* _DATA_:
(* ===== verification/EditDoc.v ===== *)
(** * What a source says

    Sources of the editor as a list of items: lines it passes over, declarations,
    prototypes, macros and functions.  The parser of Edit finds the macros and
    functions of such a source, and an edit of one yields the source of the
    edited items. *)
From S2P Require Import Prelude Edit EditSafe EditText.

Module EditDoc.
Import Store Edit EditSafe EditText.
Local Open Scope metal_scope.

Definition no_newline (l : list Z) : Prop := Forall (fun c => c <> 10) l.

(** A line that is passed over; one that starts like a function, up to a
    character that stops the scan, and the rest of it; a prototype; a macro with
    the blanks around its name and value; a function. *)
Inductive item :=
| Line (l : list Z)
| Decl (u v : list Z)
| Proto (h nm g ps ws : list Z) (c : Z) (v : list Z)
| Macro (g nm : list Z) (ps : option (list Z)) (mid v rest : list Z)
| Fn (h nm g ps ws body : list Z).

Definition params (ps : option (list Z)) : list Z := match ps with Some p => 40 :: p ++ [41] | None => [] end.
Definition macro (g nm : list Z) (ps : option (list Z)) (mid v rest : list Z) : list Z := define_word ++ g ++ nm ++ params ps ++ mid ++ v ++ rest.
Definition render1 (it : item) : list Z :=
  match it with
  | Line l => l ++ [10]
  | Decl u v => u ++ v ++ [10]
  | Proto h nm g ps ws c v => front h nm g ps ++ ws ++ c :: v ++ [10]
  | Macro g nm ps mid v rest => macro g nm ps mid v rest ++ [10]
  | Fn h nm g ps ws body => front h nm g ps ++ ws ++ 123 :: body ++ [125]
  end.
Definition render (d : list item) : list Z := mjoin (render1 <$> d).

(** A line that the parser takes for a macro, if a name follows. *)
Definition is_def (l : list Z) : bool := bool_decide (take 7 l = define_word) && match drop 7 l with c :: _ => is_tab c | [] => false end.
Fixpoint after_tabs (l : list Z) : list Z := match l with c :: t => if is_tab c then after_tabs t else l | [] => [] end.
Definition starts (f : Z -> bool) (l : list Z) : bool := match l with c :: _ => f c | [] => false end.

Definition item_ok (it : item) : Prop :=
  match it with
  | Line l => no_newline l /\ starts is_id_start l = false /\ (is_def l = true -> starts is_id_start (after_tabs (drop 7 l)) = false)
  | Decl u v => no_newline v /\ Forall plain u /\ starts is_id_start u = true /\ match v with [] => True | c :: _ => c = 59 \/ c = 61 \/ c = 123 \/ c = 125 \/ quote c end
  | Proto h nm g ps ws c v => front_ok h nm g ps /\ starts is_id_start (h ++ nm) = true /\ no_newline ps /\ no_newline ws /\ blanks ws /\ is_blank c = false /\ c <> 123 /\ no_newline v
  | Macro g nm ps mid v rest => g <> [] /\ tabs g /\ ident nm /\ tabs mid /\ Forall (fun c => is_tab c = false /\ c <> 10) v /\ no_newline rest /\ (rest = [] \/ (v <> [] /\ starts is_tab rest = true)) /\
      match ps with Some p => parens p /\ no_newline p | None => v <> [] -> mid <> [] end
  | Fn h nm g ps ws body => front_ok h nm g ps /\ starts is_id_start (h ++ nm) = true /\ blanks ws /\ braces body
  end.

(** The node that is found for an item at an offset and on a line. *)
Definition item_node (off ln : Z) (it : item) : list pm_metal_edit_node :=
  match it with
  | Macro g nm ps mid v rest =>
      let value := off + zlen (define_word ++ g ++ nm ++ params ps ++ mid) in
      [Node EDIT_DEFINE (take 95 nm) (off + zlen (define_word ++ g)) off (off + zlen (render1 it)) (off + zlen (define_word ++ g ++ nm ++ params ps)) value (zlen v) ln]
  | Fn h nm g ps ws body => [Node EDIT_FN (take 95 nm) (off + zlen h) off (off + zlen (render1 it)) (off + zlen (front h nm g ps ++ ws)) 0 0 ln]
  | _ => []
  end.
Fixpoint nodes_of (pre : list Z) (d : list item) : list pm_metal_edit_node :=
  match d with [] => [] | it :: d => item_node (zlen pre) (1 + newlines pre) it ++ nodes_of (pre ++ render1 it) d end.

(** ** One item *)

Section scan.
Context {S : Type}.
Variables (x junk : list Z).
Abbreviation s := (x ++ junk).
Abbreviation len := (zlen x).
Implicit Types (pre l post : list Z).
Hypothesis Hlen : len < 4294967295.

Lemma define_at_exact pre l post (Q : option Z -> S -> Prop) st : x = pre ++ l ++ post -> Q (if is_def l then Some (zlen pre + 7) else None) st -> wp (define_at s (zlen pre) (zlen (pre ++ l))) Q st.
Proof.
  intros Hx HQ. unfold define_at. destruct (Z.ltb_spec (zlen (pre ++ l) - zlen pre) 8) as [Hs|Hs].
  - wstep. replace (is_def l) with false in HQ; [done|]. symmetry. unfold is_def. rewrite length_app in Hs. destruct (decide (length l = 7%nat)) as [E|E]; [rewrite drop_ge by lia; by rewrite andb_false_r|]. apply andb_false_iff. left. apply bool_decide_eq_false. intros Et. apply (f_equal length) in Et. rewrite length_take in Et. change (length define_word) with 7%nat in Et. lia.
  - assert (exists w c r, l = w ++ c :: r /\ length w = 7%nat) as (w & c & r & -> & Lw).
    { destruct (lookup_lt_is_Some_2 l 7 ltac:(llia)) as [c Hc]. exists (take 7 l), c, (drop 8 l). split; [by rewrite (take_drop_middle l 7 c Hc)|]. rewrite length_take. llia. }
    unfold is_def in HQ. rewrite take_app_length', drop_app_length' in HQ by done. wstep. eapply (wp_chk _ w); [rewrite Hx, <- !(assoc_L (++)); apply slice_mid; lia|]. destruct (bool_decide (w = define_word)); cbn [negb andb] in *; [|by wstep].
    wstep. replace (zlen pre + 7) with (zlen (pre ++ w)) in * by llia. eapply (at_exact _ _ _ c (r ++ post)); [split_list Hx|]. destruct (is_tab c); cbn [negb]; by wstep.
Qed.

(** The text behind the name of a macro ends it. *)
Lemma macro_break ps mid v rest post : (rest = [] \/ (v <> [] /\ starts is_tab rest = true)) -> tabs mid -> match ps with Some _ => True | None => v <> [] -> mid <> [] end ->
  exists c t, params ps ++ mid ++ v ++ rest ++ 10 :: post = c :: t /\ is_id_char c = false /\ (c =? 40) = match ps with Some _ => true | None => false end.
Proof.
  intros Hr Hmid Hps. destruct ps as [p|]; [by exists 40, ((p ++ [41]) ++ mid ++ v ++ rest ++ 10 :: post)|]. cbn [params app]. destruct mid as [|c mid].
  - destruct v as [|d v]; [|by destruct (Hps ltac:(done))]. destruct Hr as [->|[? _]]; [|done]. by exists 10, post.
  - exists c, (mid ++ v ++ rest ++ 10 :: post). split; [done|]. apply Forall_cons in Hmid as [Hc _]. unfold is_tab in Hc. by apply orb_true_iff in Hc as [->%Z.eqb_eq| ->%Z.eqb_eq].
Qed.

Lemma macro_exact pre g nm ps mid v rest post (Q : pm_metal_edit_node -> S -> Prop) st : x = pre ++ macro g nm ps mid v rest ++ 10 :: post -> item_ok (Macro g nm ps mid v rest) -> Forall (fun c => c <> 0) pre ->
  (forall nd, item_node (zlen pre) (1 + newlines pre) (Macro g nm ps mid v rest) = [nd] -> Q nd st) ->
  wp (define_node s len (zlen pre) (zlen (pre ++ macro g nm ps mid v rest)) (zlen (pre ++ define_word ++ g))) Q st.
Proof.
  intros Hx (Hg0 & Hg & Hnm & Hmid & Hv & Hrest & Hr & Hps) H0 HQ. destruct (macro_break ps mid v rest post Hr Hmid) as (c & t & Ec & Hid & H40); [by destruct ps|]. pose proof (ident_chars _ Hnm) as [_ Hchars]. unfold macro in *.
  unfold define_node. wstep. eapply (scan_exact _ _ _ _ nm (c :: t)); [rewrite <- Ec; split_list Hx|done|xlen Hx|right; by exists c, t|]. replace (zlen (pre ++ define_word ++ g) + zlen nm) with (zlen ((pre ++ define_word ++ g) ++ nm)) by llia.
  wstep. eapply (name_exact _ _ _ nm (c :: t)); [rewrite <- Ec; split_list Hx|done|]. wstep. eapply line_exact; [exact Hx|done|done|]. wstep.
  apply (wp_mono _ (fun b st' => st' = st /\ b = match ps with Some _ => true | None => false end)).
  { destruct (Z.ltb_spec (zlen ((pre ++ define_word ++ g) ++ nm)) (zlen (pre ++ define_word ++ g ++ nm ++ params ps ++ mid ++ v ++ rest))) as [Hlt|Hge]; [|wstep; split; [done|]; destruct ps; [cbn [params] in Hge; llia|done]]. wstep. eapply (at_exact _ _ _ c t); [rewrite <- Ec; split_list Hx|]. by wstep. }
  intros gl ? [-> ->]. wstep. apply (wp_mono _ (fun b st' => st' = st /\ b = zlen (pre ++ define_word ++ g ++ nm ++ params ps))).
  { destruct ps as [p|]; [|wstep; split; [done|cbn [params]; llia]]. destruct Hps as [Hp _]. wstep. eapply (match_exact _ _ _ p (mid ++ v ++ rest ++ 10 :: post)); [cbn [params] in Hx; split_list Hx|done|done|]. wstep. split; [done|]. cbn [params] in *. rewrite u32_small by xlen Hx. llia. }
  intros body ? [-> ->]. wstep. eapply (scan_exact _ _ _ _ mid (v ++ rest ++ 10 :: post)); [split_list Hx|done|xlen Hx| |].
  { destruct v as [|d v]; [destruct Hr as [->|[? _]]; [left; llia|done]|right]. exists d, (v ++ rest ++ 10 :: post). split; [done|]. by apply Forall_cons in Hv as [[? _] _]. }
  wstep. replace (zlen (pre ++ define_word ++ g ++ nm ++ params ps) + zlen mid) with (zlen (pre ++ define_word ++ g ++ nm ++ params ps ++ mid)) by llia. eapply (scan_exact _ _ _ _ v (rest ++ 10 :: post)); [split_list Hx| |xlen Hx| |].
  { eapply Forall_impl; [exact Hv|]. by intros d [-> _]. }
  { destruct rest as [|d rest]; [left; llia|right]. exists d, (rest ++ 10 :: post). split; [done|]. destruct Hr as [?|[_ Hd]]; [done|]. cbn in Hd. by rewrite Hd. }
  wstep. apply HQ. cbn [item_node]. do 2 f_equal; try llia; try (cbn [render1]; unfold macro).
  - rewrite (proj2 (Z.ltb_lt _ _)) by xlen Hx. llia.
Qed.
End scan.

* _PROBLEM TO SOLVE_:
For the material, state how many lines include the string "else"; the answer is that number alone.

* _SOLUTION TO THIS TASK_:
2